Stored data
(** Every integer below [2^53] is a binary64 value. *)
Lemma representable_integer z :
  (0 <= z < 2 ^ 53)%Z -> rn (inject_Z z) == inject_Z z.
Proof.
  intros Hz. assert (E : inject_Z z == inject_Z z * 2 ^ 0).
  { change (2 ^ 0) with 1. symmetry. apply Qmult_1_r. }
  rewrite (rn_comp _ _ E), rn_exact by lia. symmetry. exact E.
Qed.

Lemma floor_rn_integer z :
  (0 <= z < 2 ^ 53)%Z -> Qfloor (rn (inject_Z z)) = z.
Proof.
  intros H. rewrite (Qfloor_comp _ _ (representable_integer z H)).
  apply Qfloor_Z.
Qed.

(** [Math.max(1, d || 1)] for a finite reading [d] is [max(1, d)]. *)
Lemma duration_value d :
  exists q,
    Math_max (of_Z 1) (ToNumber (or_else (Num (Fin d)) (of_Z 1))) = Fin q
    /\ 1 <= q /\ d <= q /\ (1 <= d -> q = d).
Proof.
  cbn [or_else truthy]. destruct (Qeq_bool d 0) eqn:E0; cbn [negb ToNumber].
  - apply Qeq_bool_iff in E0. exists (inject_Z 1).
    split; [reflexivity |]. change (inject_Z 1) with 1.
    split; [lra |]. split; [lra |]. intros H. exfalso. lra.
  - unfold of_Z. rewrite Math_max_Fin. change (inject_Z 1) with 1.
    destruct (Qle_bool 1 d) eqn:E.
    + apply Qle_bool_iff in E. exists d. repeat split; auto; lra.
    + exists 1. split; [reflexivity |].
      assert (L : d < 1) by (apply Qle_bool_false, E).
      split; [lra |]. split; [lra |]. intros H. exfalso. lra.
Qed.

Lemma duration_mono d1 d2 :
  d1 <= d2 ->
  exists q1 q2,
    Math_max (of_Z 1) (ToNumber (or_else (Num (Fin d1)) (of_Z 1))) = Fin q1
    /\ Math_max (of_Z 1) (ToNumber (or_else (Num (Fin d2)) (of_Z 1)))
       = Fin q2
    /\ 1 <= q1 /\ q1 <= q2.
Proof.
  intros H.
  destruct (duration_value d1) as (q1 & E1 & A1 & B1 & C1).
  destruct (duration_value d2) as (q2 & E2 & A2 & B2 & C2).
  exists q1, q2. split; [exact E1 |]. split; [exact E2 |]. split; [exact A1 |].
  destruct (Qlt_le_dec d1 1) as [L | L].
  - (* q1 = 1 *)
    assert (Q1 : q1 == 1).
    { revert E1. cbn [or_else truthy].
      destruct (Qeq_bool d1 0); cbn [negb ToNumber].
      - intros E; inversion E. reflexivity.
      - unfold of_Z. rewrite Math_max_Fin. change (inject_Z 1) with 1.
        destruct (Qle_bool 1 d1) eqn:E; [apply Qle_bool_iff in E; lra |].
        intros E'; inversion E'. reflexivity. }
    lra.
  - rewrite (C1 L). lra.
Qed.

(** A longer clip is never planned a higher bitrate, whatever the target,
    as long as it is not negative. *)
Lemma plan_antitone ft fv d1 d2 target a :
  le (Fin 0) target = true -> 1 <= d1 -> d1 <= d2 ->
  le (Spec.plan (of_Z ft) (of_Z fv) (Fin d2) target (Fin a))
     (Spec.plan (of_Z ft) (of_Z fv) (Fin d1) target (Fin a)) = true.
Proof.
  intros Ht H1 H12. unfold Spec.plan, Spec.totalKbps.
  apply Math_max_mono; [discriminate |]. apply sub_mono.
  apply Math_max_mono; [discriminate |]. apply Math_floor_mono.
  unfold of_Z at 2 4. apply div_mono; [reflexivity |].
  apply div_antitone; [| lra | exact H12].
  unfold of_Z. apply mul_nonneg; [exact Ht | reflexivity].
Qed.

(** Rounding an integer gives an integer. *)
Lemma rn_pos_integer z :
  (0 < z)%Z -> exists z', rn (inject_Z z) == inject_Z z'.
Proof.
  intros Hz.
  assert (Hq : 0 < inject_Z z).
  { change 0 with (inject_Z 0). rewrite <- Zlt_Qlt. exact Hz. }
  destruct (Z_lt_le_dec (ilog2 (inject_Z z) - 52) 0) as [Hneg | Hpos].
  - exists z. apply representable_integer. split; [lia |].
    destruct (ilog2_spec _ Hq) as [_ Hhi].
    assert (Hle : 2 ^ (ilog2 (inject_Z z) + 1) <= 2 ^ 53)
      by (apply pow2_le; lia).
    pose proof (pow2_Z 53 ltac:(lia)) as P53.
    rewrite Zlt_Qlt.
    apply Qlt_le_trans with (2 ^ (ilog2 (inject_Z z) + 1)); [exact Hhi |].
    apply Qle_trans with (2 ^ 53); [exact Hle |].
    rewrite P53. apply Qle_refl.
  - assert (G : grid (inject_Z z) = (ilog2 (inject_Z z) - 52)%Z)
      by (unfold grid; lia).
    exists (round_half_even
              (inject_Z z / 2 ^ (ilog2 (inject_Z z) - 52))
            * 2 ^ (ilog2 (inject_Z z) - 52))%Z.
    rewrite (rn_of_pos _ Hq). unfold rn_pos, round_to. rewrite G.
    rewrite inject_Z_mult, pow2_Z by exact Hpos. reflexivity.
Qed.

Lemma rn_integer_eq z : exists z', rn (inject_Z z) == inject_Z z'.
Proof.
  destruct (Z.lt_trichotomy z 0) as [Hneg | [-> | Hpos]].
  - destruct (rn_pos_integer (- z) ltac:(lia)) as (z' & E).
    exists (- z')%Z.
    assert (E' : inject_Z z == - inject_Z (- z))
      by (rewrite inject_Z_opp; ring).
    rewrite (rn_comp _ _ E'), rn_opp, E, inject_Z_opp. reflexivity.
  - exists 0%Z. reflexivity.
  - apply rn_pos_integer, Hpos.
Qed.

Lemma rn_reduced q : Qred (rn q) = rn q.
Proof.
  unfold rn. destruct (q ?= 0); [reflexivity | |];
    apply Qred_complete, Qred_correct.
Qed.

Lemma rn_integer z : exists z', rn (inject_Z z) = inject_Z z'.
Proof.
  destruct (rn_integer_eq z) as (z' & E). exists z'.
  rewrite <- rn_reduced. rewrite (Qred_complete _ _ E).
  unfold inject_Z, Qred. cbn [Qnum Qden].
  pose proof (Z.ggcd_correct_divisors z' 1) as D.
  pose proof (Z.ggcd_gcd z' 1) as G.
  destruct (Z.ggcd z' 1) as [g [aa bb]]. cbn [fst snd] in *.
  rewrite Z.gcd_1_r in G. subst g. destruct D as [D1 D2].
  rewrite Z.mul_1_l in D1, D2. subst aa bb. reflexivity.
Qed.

ASSIGNED TASK: Within the data above, the lines from the one with "Lemma duration_mono d1" to the one with "Lemma plan_antitone ft" must be repeated exactly; no other line belongs in the answer.

ANSWER SECTION:
Lemma duration_mono d1 d2 :
  d1 <= d2 ->
  exists q1 q2,
    Math_max (of_Z 1) (ToNumber (or_else (Num (Fin d1)) (of_Z 1))) = Fin q1
    /\ Math_max (of_Z 1) (ToNumber (or_else (Num (Fin d2)) (of_Z 1)))
       = Fin q2
    /\ 1 <= q1 /\ q1 <= q2.
Proof.
  intros H.
  destruct (duration_value d1) as (q1 & E1 & A1 & B1 & C1).
  destruct (duration_value d2) as (q2 & E2 & A2 & B2 & C2).
  exists q1, q2. split; [exact E1 |]. split; [exact E2 |]. split; [exact A1 |].
  destruct (Qlt_le_dec d1 1) as [L | L].
  - (* q1 = 1 *)
    assert (Q1 : q1 == 1).
    { revert E1. cbn [or_else truthy].
      destruct (Qeq_bool d1 0); cbn [negb ToNumber].
      - intros E; inversion E. reflexivity.
      - unfold of_Z. rewrite Math_max_Fin. change (inject_Z 1) with 1.
        destruct (Qle_bool 1 d1) eqn:E; [apply Qle_bool_iff in E; lra |].
        intros E'; inversion E'. reflexivity. }
    lra.
  - rewrite (C1 L). lra.
Qed.

(** A longer clip is never planned a higher bitrate, whatever the target,
    as long as it is not negative. *)
Lemma plan_antitone ft fv d1 d2 target a :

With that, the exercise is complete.